↓↓↓
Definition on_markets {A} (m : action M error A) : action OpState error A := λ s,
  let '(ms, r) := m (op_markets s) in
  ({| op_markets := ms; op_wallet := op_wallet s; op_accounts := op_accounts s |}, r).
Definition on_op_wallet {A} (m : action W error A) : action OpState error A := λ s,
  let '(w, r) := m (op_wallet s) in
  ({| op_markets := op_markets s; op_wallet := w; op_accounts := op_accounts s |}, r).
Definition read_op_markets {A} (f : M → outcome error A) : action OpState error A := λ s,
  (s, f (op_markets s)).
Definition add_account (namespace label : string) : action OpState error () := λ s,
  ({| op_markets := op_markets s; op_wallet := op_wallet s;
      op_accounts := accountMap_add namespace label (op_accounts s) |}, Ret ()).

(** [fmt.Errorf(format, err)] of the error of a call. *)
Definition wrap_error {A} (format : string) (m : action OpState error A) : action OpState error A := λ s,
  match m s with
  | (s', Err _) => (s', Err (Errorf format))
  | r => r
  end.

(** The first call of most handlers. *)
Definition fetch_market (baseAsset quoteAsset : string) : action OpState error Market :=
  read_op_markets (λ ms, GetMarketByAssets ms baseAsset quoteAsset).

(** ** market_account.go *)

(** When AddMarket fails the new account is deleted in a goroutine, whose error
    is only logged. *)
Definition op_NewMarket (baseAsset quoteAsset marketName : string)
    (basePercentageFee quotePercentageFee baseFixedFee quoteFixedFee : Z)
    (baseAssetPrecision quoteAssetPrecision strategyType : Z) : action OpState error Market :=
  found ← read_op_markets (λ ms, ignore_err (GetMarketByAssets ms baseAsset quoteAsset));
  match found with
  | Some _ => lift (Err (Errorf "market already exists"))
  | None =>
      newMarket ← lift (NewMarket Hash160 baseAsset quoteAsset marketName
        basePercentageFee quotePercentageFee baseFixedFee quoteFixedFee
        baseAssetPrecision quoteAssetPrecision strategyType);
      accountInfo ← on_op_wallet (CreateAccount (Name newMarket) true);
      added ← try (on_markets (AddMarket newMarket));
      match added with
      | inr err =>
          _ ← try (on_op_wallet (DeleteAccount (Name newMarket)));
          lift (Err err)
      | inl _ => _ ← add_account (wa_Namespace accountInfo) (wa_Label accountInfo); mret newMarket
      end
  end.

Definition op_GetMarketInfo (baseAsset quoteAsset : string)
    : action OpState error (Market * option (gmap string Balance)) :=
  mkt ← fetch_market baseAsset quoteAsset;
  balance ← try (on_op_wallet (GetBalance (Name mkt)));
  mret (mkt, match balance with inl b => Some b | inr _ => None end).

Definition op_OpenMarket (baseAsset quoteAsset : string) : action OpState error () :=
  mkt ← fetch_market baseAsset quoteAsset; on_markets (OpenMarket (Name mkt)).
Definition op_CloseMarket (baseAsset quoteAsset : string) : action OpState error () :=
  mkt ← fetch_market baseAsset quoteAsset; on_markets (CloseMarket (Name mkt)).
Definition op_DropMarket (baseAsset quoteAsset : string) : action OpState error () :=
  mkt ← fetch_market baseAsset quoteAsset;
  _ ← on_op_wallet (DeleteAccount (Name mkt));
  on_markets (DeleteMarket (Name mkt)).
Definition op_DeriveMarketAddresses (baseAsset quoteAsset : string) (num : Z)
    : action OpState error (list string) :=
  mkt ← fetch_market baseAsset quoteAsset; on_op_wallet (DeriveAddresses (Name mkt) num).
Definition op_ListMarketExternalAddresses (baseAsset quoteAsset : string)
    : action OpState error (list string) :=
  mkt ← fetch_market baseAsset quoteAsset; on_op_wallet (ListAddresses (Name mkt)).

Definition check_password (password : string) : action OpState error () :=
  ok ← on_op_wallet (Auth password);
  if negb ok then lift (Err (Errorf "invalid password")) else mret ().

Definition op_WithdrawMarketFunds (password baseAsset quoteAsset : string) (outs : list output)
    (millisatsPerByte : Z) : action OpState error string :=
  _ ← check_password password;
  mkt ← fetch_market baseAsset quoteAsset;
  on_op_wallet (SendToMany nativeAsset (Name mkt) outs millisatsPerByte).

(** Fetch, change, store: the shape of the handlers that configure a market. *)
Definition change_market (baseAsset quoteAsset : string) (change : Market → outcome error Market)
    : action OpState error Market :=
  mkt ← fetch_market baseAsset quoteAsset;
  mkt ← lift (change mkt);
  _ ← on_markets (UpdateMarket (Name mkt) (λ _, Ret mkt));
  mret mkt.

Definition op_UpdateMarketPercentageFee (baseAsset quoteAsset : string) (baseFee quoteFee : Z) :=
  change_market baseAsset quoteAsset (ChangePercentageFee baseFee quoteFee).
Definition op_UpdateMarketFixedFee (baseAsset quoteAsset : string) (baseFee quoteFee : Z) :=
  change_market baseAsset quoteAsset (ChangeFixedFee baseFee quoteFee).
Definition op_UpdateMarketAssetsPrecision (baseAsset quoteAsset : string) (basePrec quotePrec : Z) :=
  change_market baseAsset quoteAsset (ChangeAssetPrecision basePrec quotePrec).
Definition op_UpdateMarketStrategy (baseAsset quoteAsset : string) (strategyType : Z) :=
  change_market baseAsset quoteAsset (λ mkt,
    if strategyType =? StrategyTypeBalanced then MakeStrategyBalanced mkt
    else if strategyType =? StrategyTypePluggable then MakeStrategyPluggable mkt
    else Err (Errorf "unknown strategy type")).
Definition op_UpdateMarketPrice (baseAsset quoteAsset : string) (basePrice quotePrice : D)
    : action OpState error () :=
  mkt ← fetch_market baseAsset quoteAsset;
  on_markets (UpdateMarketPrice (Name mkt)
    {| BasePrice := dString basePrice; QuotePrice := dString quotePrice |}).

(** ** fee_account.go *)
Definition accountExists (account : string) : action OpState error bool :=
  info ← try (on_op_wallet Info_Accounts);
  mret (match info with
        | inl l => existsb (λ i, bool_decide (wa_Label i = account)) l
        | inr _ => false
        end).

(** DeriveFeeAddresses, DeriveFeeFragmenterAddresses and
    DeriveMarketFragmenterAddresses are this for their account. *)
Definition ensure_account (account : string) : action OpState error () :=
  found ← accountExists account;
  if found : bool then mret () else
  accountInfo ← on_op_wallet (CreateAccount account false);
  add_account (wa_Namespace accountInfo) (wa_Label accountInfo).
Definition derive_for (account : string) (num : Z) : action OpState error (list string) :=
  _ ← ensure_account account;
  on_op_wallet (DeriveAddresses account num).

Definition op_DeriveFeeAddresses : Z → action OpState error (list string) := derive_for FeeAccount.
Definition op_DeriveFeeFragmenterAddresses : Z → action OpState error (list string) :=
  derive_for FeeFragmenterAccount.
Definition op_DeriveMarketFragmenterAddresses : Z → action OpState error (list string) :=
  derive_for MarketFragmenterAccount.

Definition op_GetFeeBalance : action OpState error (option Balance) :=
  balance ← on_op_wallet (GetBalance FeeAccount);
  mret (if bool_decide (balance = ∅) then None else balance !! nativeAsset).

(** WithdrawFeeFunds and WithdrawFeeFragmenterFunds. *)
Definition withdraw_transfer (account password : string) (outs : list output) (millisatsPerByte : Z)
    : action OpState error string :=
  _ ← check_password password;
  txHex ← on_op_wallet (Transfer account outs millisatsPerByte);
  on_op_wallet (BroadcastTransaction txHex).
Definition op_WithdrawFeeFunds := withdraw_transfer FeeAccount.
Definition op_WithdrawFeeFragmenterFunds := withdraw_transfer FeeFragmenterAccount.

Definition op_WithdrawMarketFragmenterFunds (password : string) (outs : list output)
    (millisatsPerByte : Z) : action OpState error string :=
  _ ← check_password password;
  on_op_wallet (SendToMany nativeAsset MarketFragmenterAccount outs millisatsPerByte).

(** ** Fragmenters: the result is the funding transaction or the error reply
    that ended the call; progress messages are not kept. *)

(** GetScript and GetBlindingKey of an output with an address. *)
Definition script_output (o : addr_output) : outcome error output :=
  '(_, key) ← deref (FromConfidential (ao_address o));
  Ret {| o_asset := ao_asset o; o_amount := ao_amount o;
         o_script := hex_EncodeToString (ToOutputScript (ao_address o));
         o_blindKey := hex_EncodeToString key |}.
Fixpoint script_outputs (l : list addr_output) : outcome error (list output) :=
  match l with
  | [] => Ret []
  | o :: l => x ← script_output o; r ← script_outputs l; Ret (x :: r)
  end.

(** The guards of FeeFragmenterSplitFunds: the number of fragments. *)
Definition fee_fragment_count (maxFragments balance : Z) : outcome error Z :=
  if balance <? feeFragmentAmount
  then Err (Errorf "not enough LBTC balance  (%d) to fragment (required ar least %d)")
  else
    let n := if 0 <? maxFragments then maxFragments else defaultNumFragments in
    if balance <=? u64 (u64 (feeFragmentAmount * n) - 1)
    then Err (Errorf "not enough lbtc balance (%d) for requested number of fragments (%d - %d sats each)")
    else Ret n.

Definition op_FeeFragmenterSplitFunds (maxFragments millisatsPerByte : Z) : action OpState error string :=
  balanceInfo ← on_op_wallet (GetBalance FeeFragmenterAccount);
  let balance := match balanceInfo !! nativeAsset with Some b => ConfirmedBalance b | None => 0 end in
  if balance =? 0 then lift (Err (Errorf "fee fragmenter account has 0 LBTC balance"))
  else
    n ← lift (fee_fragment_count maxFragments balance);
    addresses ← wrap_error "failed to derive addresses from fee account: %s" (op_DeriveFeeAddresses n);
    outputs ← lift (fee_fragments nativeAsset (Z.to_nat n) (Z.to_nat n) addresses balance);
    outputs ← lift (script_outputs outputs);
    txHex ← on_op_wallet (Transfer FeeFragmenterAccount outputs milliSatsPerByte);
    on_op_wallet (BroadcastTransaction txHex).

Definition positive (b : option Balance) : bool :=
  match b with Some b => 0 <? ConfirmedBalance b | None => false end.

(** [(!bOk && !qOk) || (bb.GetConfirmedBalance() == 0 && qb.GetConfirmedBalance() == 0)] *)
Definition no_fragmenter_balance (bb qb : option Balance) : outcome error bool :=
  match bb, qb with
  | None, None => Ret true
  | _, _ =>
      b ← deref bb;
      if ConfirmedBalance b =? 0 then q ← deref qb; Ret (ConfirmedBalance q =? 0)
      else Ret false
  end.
↑↑↑
↓↓↓
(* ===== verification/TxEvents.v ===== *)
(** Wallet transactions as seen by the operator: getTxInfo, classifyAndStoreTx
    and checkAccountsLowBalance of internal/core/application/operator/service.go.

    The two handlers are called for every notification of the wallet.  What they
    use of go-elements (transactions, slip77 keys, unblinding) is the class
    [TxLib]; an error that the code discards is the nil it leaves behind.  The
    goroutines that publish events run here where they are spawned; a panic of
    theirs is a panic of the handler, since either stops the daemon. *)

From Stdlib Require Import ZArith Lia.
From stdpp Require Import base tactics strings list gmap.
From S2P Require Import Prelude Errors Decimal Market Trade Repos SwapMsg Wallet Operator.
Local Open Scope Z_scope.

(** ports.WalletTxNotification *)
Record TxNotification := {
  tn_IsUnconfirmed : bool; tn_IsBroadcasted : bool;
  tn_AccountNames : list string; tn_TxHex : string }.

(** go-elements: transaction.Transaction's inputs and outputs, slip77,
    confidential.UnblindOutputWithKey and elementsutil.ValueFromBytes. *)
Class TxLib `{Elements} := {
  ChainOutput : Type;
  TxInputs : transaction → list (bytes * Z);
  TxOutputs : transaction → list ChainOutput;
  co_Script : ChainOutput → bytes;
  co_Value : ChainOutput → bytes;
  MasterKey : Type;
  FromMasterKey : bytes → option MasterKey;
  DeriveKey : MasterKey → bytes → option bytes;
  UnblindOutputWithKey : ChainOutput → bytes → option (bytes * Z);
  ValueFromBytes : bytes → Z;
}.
↑↑↑
→ **ACTIVITY**: Please return the lines above that run from the line containing "action M error" to the line containing "let '(w, r) := m (op_wallet s) in", inclusive, exactly and with no other lines.

→ **SOLUTION TO THE EXERCISE**:
Definition on_markets {A} (m : action M error A) : action OpState error A := λ s,
  let '(ms, r) := m (op_markets s) in
  ({| op_markets := ms; op_wallet := op_wallet s; op_accounts := op_accounts s |}, r).
Definition on_op_wallet {A} (m : action W error A) : action OpState error A := λ s,
  let '(w, r) := m (op_wallet s) in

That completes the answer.